Give the count of lines in the records below that contain "Definition", and say nothing more.

_DATA LISTING_:
=== Section Start ===

Definition status_str (st : AssetProposalStatus) : bytes :=
  match st with APExecuted => "Executed" | APRejected => "Rejected" | _ => "Unknown" end.

Definition execute_finalize_asset_proposal (sender : Address) (proposal_id : H256)
    (current_block : Z) : M StateDB ExecutionError (list Log) :=
  proposal ← find_proposal proposal_id;
  _ ← fail_if (bool_decide (ap_status proposal ≠ APActive)) (Custom "proposal is not active");
  _ ← fail_if (negb (AssetProposal.is_voting_ended proposal current_block))
        (Custom "voting period has not ended yet");
  let asset_id := ap_asset_id proposal in
  asset ← find_asset asset_id (asset_not_found asset_id);
  has_quorum ← lift (AssetProposal.has_quorum proposal (as_total_supply asset));
  _ ← (if has_quorum && passes proposal then
         _ ← perform (ap_action proposal) (ap_proposer proposal) asset_id;
         set_proposal_status proposal_id APExecuted
       else set_proposal_status proposal_id APRejected);
  final ← gets (λ s, State.get_asset_proposal s proposal_id);
  final ← lift (ok_or (Custom "asset proposal disappeared during finalization") final);
  mret [log sender "FinalizeAssetProposal" [proposal_id]
          (to_vec (sender, proposal_id, status_str (ap_status final)))].

End with_env.
End AssetTx.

=== Section End ===

_PROBLEM SOLUTION_: 2